Task directions = Go through the records line by line from the top and repeat each one exactly, ending with the line that contains "Lemma replay_bounded env".

Source information =
(** *** The invariant *)

(** How full the logger is, and what it has counted. *)
Definition spill_bounded l : Prop := match lc_spill cfg with Some s => dir_size (al_dir l) <= sp_maxBytes s | None => True end.
Record bounded l : Prop := {
  bd_queue : (length (al_queue l) <= lc_capacity cfg)%nat;
  bd_batch : (length (al_batch l) < lc_batchSize cfg)%nat;
  bd_spill : spill_bounded l
}.
Definition accounted l : Z := Z.of_nat (length (al_queue l)) + Z.of_nat (length (al_batch l))
  + st_Written (al_stats l) + st_Spilled (al_stats l) + st_Dropped (al_stats l).

Lemma spillOrDrop_bounded env l es : spill_bounded l ->
  let l' := (spillOrDrop cfg env l es).1 in
  al_queue l' = al_queue l /\ al_batch l' = al_batch l /\ spill_bounded l' /\ accounted l' = accounted l + Z.of_nat (length es).
Proof.
  unfold spill_bounded, spillOrDrop. destruct (lc_spill cfg) as [s|]; intros Hs.
  - pose proof (WriteBatch_size env s _ es Hs) as Hw. destruct (WriteBatch env s (al_dir l) es) as [dir [u|e]]; cbn in *;
      split_and!; try done; unfold accounted; cbn; lia.
  - cbn. split_and!; try done. unfold accounted. cbn. lia.
Qed.

Lemma replay_bounded env l : spill_bounded l ->
  let l' := replay cfg env l in
  al_queue l' = al_queue l /\ al_batch l' = al_batch l /\ spill_bounded l' /\ accounted l' = accounted l.
Proof.
  unfold spill_bounded, replay. destruct (lc_spill cfg) as [s|]; intros Hs; [|by split_and!].
  pose proof (Replay_size env s (al_dir l) (al_writer l)) as Hr. destruct (Replay env s _ _) as [[[dir w] n] [u|e]]; cbn in *;
    split_and!; try done; lia.
Qed.

Lemma flush_bounded env l : spill_bounded l ->
  let l' := (flush cfg env l).1 in al_queue l' = al_queue l /\ al_batch l' = [] /\ spill_bounded l' /\ accounted l' = accounted l.
Proof.
  intros Hs. unfold flush. destruct (al_batch l) as [|b batch] eqn:Eb; [by split_and!|].
  set (es := b :: batch) in *. destruct (insert_batch _ _ _) as [w [|]].
  - set (l1 := with_stats (with_writer l w) _). destruct (replay_bounded (fe_replay env) l1 Hs) as (Hq & Hb & Hsp & Ha). cbn in *.
    split_and!; [done|done|done|]. unfold accounted in *. cbn in *. rewrite Hb, Eb, Hq in Ha. rewrite Hq, Eb. cbn in *. lia.
  - set (l1 := with_stats (with_writer l w) _). destruct (spillOrDrop_bounded (fe_spill env) l1 es Hs) as (Hq & Hb & Hsp & Ha).
    destruct (spillOrDrop cfg (fe_spill env) l1 es) as [l2 lost]. cbn in *.
    split_and!; [done|done|done|]. unfold accounted in *. cbn in *. rewrite Hb, Eb, Hq in Ha. rewrite Hq, Eb. cbn in *. lia.
Qed.
(* ===== verification/PectlClient.v ===== *)
(** * The client of the command line ([internal/pectl/client.go], [config.go])

    [Request] with its retries.  The network is a function of the state of the
    world: it gets a request and returns a failure or an answer.  The first
    part of a URL, up to its authority, is parsed by a class; the rest is
    parsed by [request_path]. *)

From S2P Require Import Prelude GoStr GoJson GoDuration GoCrypto GoUrl.
From stdpp Require Import options.
Local Open Scope Z_scope.

(** ** Problem details *)

Record InvalidParam := mkInvalidParam { ip_Name : string; ip_Reason : string }.
Record APIError := mkAPIError {
  ae_Type : string;
  ae_Title : string;
  ae_Status : Z;
  ae_Detail : string;
  ae_Instance : string;
  ae_InvalidParams : list InvalidParam
}.

(** [Error]. *)
Definition api_error_text (e : APIError) : string :=
  "[" +:+ FormatInt (ae_Status e) +:+ "] " +:+ ae_Title e
  +:+ (if bool_decide (ae_Detail e = ""%string) then ""%string else ": " +:+ ae_Detail e)
  +:+ match ae_InvalidParams e with
      | [] => ""%string
      | ps => " (params:" +:+ join ((fun p => " " +:+ ip_Name p +:+ "=" +:+ ip_Reason p) <$> ps) ""%string +:+ ")"
      end.

Definition param_names : list string := ["name"; "reason"]%string.
Definition into_param (v : json) : option InvalidParam :=
  match v with
  | JObject kvs =>
      name ← decode_field param_names "name" into_str ""%string kvs;
      reason ← decode_field param_names "reason" into_str ""%string kvs;
      Some (mkInvalidParam name reason)
  | JNull => Some (mkInvalidParam "" "")
  | _ => None
  end.
Definition into_params (_ : list InvalidParam) (v : json) : option (list InvalidParam) :=
  match v with JArray vs => mapM into_param vs | JNull => Some [] | _ => None end.

Definition api_error_names : list string := ["type"; "title"; "status"; "detail"; "instance"; "invalid_params"]%string.
Definition into_api_error (v : json) : option APIError :=
  match v with
  | JObject kvs =>
      let str k := decode_field api_error_names k into_str ""%string kvs in
      type ← str "type"%string; title ← str "title"%string; status ← decode_field api_error_names "status" into_int 0 kvs;
      detail ← str "detail"%string; instance ← str "instance"%string;
      params ← decode_field api_error_names "invalid_params" into_params [] kvs;
      Some (mkAPIError type title status detail instance params)
  | JNull => Some (mkAPIError "" "" 0 "" "" [])
  | _ => None
  end.

(** ** The client *)

Record Client := mkClient { cl_baseURL : string; cl_token : string; cl_timeout : Z; cl_maxRetries : nat }.

Definition NewClient (baseURL token : string) (timeout : Z) : Client := mkClient (trim_suffix baseURL "/") token timeout 3.

(** What is sent; the two content headers are the same for all requests. *)
Record HttpRequest := mkHttpRequest {
  hr_method : string;
  hr_url : string;
  hr_path : Bytes;
  hr_authorization : option string;
  hr_body : option string
}.

(** [httpClient.Do] fails, the body of its answer cannot be read, or the answer is there. *)
Inductive Exchange := DoFailed | BodyFailed | Answered (status : Z) (body : string).

Inductive ClientError :=
| MarshalFailed | BadRequestURL | ContextDone | DecodeFailed
| TransportFailed | ReadFailed | ProblemAnswer (e : APIError) | StatusAnswer (status : Z) (body : string)
| RetriesExhausted (last : option ClientError).

Definition backoff_start : Z := 100000000.
Definition maxBackoff : Z := 2000000000.

(** The doubling goes through float64, which is exact for these numbers. *)
Definition next_backoff (backoff : Z) : Z := Z.min (backoff * 2) maxBackoff.

(** The error of an answer that is no success. *)
Definition answer_error (status : Z) (body : string) : ClientError :=
  match json_parse body ≫= into_api_error with
  | Some e => if bool_decide (ae_Title e = ""%string) then StatusAnswer status body
              else ProblemAnswer (mkAPIError (ae_Type e) (ae_Title e) status (ae_Detail e) (ae_Instance e) (ae_InvalidParams e))
  | None => StatusAnswer status body
  end.
Definition is_success (status : Z) : bool := (200 <=? status) && (status <? 300).

(** What follows the authority of a URL, [None] when that part does not parse. *)
Class UrlAuthority := url_rest : string -> option string.

Section Request.
Context `{UrlAuthority}.
Context {W A : Type}.

(** The network, the instants at which the context is done during the wait
    before an attempt, and the decoding of the answer. *)
Variable exchange : HttpRequest -> W -> W * Exchange.
Variable done_before : nat -> bool.
Variable unmarshal : string -> option A.

Definition new_request (c : Client) (method path : string) (body : option string) : option HttpRequest :=
  let url := cl_baseURL c +:+ path in
  rest ← url_rest url;
  p ← request_path (go_bytes rest);
  Some (mkHttpRequest method url p
          (if bool_decide (cl_token c = ""%string) then None else Some ("Bearer " +:+ cl_token c)) body).

(** One pass of the loop: the next error to remember, or the end of the request. *)
Definition attempt_once (c : Client) (req : HttpRequest) (w : W) : W * (ClientError + result ClientError (option A)) :=
  match exchange req w with
  | (w', DoFailed) => (w', inl TransportFailed)
  | (w', BodyFailed) => (w', inl ReadFailed)
  | (w', Answered status body) =>
      (w', if is_success status then
             inr (if bool_decide (body = ""%string) then Ok None
                  else match unmarshal body with Some a => Ok (Some a) | None => Err DecodeFailed end)
           else if status <? 500 then inr (Err (answer_error status body))
           else inl (answer_error status body))
  end.

(** [left] passes are left after [attempt] of them; the durations are those waited. *)
Fixpoint attempts (c : Client) (method path : string) (body : option string) (left attempt : nat) (backoff : Z)
    (lastErr : option ClientError) (w : W) : W * result ClientError (option A) * list Z :=
  match left with
  | O => (w, Err (RetriesExhausted lastErr), [])
  | S left' =>
      if (0 <? attempt)%nat && done_before attempt then (w, Err ContextDone, [])
      else
        let waited := if (0 <? attempt)%nat then [backoff] else [] in
        let backoff' := if (0 <? attempt)%nat then next_backoff backoff else backoff in
        match new_request c method path body with
        | None => (w, Err BadRequestURL, waited)
        | Some req =>
            match attempt_once c req w with
            | (w', inr r) => (w', r, waited)
            | (w', inl e) =>
                let '(w'', r, waits) := attempts c method path body left' (S attempt) backoff' (Some e) w' in
                (w'', r, waited ++ waits)
            end
        end
  end.

(** [payload] is the text of the payload, [Some None] when it cannot be encoded. *)
Definition Request (c : Client) (method path : string) (payload : option (option string)) (w : W) :
    W * result ClientError (option A) * list Z :=
  match payload with
  | Some None => (w, Err MarshalFailed, [])
  | _ => attempts c method path (mjoin payload) (S (cl_maxRetries c)) 0 backoff_start None w
  end.
End Request.

(** ** Configuration *)

Record PectlConfig := mkPectlConfig { pc_Server : string; pc_Token : string; pc_Output : string; pc_Timeout : Z }.

(** The outcome of viper's [ReadInConfig]. *)
Inductive ConfigFile := FileRead | FileNotFound | FileBroken.
Global Instance ConfigFile_eq_dec : EqDecision ConfigFile.
Proof. solve_decision. Defined.
Inductive PectlError := ConfigFileError | InvalidTimeout | InvalidOutput (o : string).

(** [get] is viper's [GetString], over the environment, the file and the defaults. *)
Definition LoadConfig (configFile : string) (read : ConfigFile) (get : string -> string) : result PectlError PectlConfig :=
  guard? bool_decide (read = FileBroken) && negb (bool_decide (configFile = ""%string)) else ConfigFileError;
  Ok (mkPectlConfig (get "server"%string) (get "token"%string) (get "output"%string)
        (default 10000000000 (ParseDuration (get "timeout"%string)))).

(** The flags of the root command, [None] when not given. *)
Record RootFlags := mkRootFlags {
  fl_server : option string;
  fl_token : option string;
  fl_output : option string;
  fl_timeout : option string
}.

Definition output_ok (o : string) : bool := bool_decide (o ∈ ["table"; "json"; "yaml"]%string).

(** [PersistentPreRunE]. *)
Definition active_config (flags : RootFlags) (loaded : result PectlError PectlConfig) : result PectlError PectlConfig :=
  let? cfg := loaded in
  let server := default (pc_Server cfg) (fl_server flags) in
  let token := default (pc_Token cfg) (fl_token flags) in
  let output := default (pc_Output cfg) (fl_output flags) in
  match (match fl_timeout flags with None => Some (pc_Timeout cfg) | Some t => ParseDuration t end) with
  | None => Err InvalidTimeout
  | Some timeout =>
      guard? negb (output_ok output) else InvalidOutput output;
      Ok (mkPectlConfig server token output timeout)
  end.
Definition GetClient (cfg : PectlConfig) : Client := NewClient (pc_Server cfg) (pc_Token cfg) (pc_Timeout cfg).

Expected answer =
(** *** The invariant *)

(** How full the logger is, and what it has counted. *)
Definition spill_bounded l : Prop := match lc_spill cfg with Some s => dir_size (al_dir l) <= sp_maxBytes s | None => True end.
Record bounded l : Prop := {
  bd_queue : (length (al_queue l) <= lc_capacity cfg)%nat;
  bd_batch : (length (al_batch l) < lc_batchSize cfg)%nat;
  bd_spill : spill_bounded l
}.
Definition accounted l : Z := Z.of_nat (length (al_queue l)) + Z.of_nat (length (al_batch l))
  + st_Written (al_stats l) + st_Spilled (al_stats l) + st_Dropped (al_stats l).

Lemma spillOrDrop_bounded env l es : spill_bounded l ->
  let l' := (spillOrDrop cfg env l es).1 in
  al_queue l' = al_queue l /\ al_batch l' = al_batch l /\ spill_bounded l' /\ accounted l' = accounted l + Z.of_nat (length es).
Proof.
  unfold spill_bounded, spillOrDrop. destruct (lc_spill cfg) as [s|]; intros Hs.
  - pose proof (WriteBatch_size env s _ es Hs) as Hw. destruct (WriteBatch env s (al_dir l) es) as [dir [u|e]]; cbn in *;
      split_and!; try done; unfold accounted; cbn; lia.
  - cbn. split_and!; try done. unfold accounted. cbn. lia.
Qed.

Lemma replay_bounded env l : spill_bounded l ->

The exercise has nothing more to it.